Diagnosis to treatment in 11 days....

I was diagnosed on 8-4-11, I will have my first "procedure" tomorrow 8-15-11. I am not sure if I should be happy things are happening so fast or scared that they are happening so fast. I guess I have no choice but to embrace it either way.


Today I had a work function and got lots of encouragement from my coworkers... some of them I know well and work with often, some of them not so often.. but the support and encouraging words in the forms of texts and hugs means more to me than any of them know. Also, the normalcy in which they were with me today was wonderful and welcome today to keep my mind occupied.

I then and went and met some friends, who I also do not see often as they do not live in my town, for a quick bite and was again reminded that some of the people who love me the most and are showing me the most support are the ones I may not see or speak to regularly. Sadly, some of the ones I thought would really show me the love have been noticeably absent.  I understand that it is a lot to handle and if you can't just let me know.. I will understand and know that you are there for me in whatever way you can handle.

My Mom and Dad have had the difficult job of letting family know of my situation....some of them I am close to, some of them I used to be close to.. I won't lie and say it doesn't hurt that it is taking cancer to make them want to call me. 

Everyone keeps telling me I am a strong person and I will beat this.. and I think.. no I KNOW that I will. But I am so tired and feel so weak when I get home after what I used to consider a normal day.  In some ways it is nice to know that there is a reason I have felt this way for the past few months and do not have to put on my "everything's fine" face.

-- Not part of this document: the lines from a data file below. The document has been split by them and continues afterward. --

Lemma fold_magnitude {E} rest acc : wf_bytes rest -> 0 <= acc -> (acc + 1) * 256 ^ zlen rest <= I64 ->
  foldM_out (fun accum item => @i64_add E (i64_shl accum 8) item) acc (rev rest) = Ok (acc * 256 ^ zlen rest + of_le_bytes rest).
Proof.
  revert acc. induction rest as [|b rest IH] using rev_ind; intros acc Hw Ha Hb.
  - cbn. f_equal. unfold zlen. cbn. lia.
  - apply Forall_app in Hw as [Hw Hbb]. rewrite Forall_singleton in Hbb. rewrite rev_app_distr. cbn [rev app foldM_out].
    rewrite zlen_app in *. change (zlen [b]) with 1 in *. rewrite Z.pow_add_r in Hb by (unfold zlen; lia). change (256 ^ 1) with 256 in Hb.
    assert (Hpow : 1 <= 256 ^ zlen rest) by (change 1 with (256 ^ 0); apply Z.pow_le_mono_r; unfold zlen; lia).
    assert (Hshl : i64_shl acc 8 = acc * 256).
    { unfold i64_shl. rewrite Z.shiftl_mul_pow2 by lia. change (2 ^ 8) with 256. rewrite Z.mod_small; [lia|]. nia. }
    unfold i64_add, is_i64. rewrite Hshl. assert (Hr : (- I64 <=? acc * 256 + b) && (acc * 256 + b <? I64) = true) by (apply andb_true_intro; split; [lia|nia]).
    rewrite Hr. cbn [obind]. rewrite IH; [|done|lia|nia]. f_equal. rewrite of_le_bytes_snoc, Z.pow_add_r by (unfold zlen; lia). change (256 ^ 1) with 256. lia.
Qed.

(** Decoding a non-empty element of at most eight bytes: the magnitude with its sign, or a
    rejection of an encoding that is not minimal. *)
Lemma deserialize_i64_snoc v' msb : wf_bytes (v' ++ [msb]) -> zlen (v' ++ [msb]) <= 8 ->
  let m := of_le_bytes (v' ++ [msb mod 128]) in
  (minimal (v' ++ [msb mod 128]) /\ deserialize_i64 (v' ++ [msb]) = Ok (if 128 <=? msb then - m else m)) \/
  (~ minimal (v' ++ [msb mod 128]) /\ deserialize_i64 (v' ++ [msb]) = Err NotMinimalData).
Proof.
  intros Hw Hl m. pose proof (check_minimal_spec v' msb Hw) as Hcm. apply Forall_app in Hw as [Hv Hm]. rewrite Forall_singleton in Hm.
  pose proof (Z.mod_pos_bound msb 128 ltac:(lia)) as Hmod.
  assert (Hmin : minimal (v' ++ [msb mod 128]) <-> check_minimal_data_encoding (v' ++ [msb]) = Ok tt).
  { rewrite Hcm. split.
    - intros (w & hi & Heq & _ & _ & Ho). by apply app_inj_2 in Heq as [-> [= ->]].
    - intros Ho. by exists v', (msb mod 128). }
  unfold deserialize_i64. destruct (Z.ltb_spec 8 (zlen (v' ++ [msb]))); [lia|]. rewrite vec_pop_snoc.
  destruct (check_minimal_data_encoding (v' ++ [msb])) as [[]|e| |] eqn:Hc.
  - left. split; [by apply Hmin|]. cbn [obind]. rewrite byte_low7. rewrite zlen_app in Hl. change (zlen [msb]) with 1 in Hl.
    assert (Hpow : 256 ^ zlen v' <= 256 ^ 7) by (apply Z.pow_le_mono_r; lia).
    assert (Hpos : 0 < 256 ^ zlen v') by (apply Z.pow_pos_nonneg; unfold zlen; lia).
    rewrite fold_magnitude; [|done|lia|change I64 with (128 * 256 ^ 7); nia]. cbn [obind].
    replace (msb mod 128 * 256 ^ zlen v' + of_le_bytes v') with m by (unfold m; rewrite of_le_bytes_snoc; lia).
    assert (Hb : 0 < m < I64).
    { assert (Hc' : minimal (v' ++ [msb mod 128])) by (by apply Hmin). pose proof (proj1 (minimal_bounds _ Hc')) as Hb. rewrite zlen_app in Hb. change (zlen [msb mod 128]) with 1 in Hb.
      fold m in Hb. replace (zlen v' + 1 - 1) with (zlen v') in Hb by lia. change I64 with (128 * 256 ^ 7). nia. }
    rewrite Z.shiftr_div_pow2 by lia. change (2 ^ 7) with 128. unfold i64_mul, is_i64.
    destruct (Z.leb_spec 128 msb).
    + assert (msb / 128 = 1) as -> by (symmetry; apply Z.div_unique with (msb - 128); lia).
      assert (Hr : (- I64 <=? m * (1 - 2 * 1)) && (m * (1 - 2 * 1) <? I64) = true) by (apply andb_true_intro; lia). rewrite Hr. f_equal. lia.
    + rewrite Z.div_small by lia. assert (Hr : (- I64 <=? m * (1 - 2 * 0)) && (m * (1 - 2 * 0) <? I64) = true) by (apply andb_true_intro; lia).
      rewrite Hr. f_equal. lia.
  - right. split; [intros Hx%Hmin; done|]. cbn. f_equal. revert Hc. unfold check_minimal_data_encoding. rewrite vec_pop_snoc.
    destruct (_ =? 0); [|done]. destruct (vec_pop v') as [[b w]|]; [destruct (_ =? 0)|]; congruence.
  - exfalso. revert Hc. unfold check_minimal_data_encoding. rewrite vec_pop_snoc. destruct (_ =? 0); [|done].
    destruct (vec_pop v') as [[b w]|]; [destruct (_ =? 0)|]; congruence.
  - exfalso. revert Hc. unfold check_minimal_data_encoding. rewrite vec_pop_snoc. destruct (_ =? 0); [|done].
    destruct (vec_pop v') as [[b w]|]; [destruct (_ =? 0)|]; congruence.
Qed.

(** ** Encoding *)

Lemma serialize_i64_spec {E} n : - I64 <= n < I64 -> n <> 0 ->
  exists v, minimal v /\ of_le_bytes v = Z.abs n /\ @serialize_i64 E n = Ok (with_sign (n <? 0) v).
Proof.
  intros Hn H0. destruct (minimal_of (Z.abs n)) as [Hmin Hval]; [lia|]. exists (number_bytes 10 (Z.abs n) false). split; [done|]. split; [done|].
  unfold serialize_i64. destruct Hmin as (v' & hi & -> & _ & Hh & _). rewrite vec_pop_snoc, with_sign_snoc.
  destruct (Z.ltb_spec n 0).
  - rewrite Z.sgn_neg, byte_set_top by lia. done.
  - by rewrite Z.sgn_pos by lia.
Qed.

Lemma minimal_zlen v : minimal v -> (zlen v <= 8 <-> of_le_bytes v < I64).
Proof.
  intros Hmin. destruct (minimal_bounds v Hmin) as [Hup Hlow]. change I64 with (128 * 256 ^ 7). split; intros Hx.
  - assert (256 ^ (zlen v - 1) <= 256 ^ 7) by (apply Z.pow_le_mono_r; lia). lia.
  - destruct (Z.leb_spec (zlen v) 8); [done|exfalso]. specialize (Hlow ltac:(lia)).
    assert (256 ^ 7 <= 256 ^ (zlen v - 2)) by (apply Z.pow_le_mono_r; lia). lia.
Qed.

Lemma zlen_with_sign neg v : minimal v -> zlen (with_sign neg v) = zlen v.
Proof. intros (v' & hi & -> & _). rewrite with_sign_snoc, !zlen_app. by destruct neg. Qed.

Lemma with_sign_wf neg v : minimal v -> wf_bytes (with_sign neg v).
Proof. intros (v' & hi & -> & Hw & Hh & _). rewrite with_sign_snoc. apply Forall_app_2; [done|]. apply Forall_singleton. destruct neg; lia. Qed.

(** Decoding undoes the sign. *)
Lemma deserialize_with_sign neg v : minimal v -> zlen v <= 8 ->
  deserialize_i64 (with_sign neg v) = Ok (if neg : bool then - of_le_bytes v else of_le_bytes v).
Proof.
  intros Hmin Hl. pose proof (with_sign_wf neg v Hmin) as Hw. rewrite <-(zlen_with_sign neg v Hmin) in Hl. revert Hw Hl.
  destruct Hmin as (v' & hi & -> & Hv & Hh & Ho). rewrite with_sign_snoc. intros Hw Hl.
  assert (Hmod : (if neg then hi + 128 else hi) mod 128 = hi) by (destruct neg; [rewrite <-(Z.mul_1_l 128) at 1; rewrite Z.mod_add by lia|]; by apply Z.mod_small).
  destruct (deserialize_i64_snoc v' _ Hw Hl) as [[_ ->]|[Hno _]]; rewrite Hmod in *.
  - f_equal. destruct neg; [destruct (Z.leb_spec 128 (hi + 128))|destruct (Z.leb_spec 128 hi)]; done || lia.
  - exfalso. apply Hno. by exists v', hi.
Qed.

Lemma i64_serialize_Ok n : - I64 < n < I64 ->
  exists bs, i64_serialize n = Ok bs /\ i64_deserialize bs = Ok n /\ wf_bytes bs /\ zlen bs <= 8.
Proof.
  intros Hn. unfold i64_serialize, sized_serialize, i64_deserialize, sized_deserialize. destruct (decide (n = 0)) as [->|H0].
  { exists []. split_and!; [done|done|by apply Forall_nil_2|done]. }
  destruct (serialize_i64_spec (E := SerializationError) n ltac:(lia) H0) as (v & Hmin & Hval & ->). cbn [obind].
  assert (Hl : zlen v <= 8) by (apply minimal_zlen; [done|lia]). exists (with_sign (n <? 0) v). rewrite zlen_with_sign by done.
  destruct (Z.ltb_spec 8 (zlen v)); [lia|]. split_and!; [done| |by apply with_sign_wf|done]. rewrite deserialize_with_sign by done.
  f_equal. destruct (Z.ltb_spec n 0); lia.
Qed.

Lemma i64_serialize_min : i64_serialize (- I64) = Err (NumberTooLong (- I64)).
Proof. vm_compute. reflexivity. Qed.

I think I need to try and sleep now.. 4:30 am came way too early this morning and I have a feeling it will come again tomorrow. Good night for now and don't be surprised if another post comes tonight if sleep doesn't.



Way too early!

I am up way too early this morning to get ready for work. I am not going to complain though, because I am so grateful to have something to keep me busy today. Although I am sure I could find plenty to do in this house to keep me busy! Being around people will be so much better for me though.... even have a bridal meeting today at the brunch. Normalcy is good... maybe if I say (type) it enough it will be true.

Saturday, August 13, 2011

The meaning behind the name of my blog.....

My blog is named such because the day I bought "the hat" was symbolic of me realizing just what was in store for me in the next few months. The simple act was a big personal step for me because while i do not consider myself vain, I do consider my hair one of my best qualities and I will miss it. But please.. no wigs.. this is why "I bought a hat!"

One more day.....

Monday morning I will go for my biopsy.. Tuesday afternoon I will have my first chemo treatment and Thursday I will spend the day at the hospital having bone density and CAT scans done. Whew! I get tired typing it, can't imagine how I will feel on Friday. Luckily I have a function tomorrow to keep me occupied and a late lunch with friends afterwards....maybe even some take out sushi on my way home for later since I can not eat Monday morning and doubtful my nerves will let me on Tuesday. So one more day and the process of treatment begins!

One week in

Well, I am one week in to my diagnosis of breast cancer. I have not cried in the last two days... and I bought a hat! More to come later, but I wanted to get started.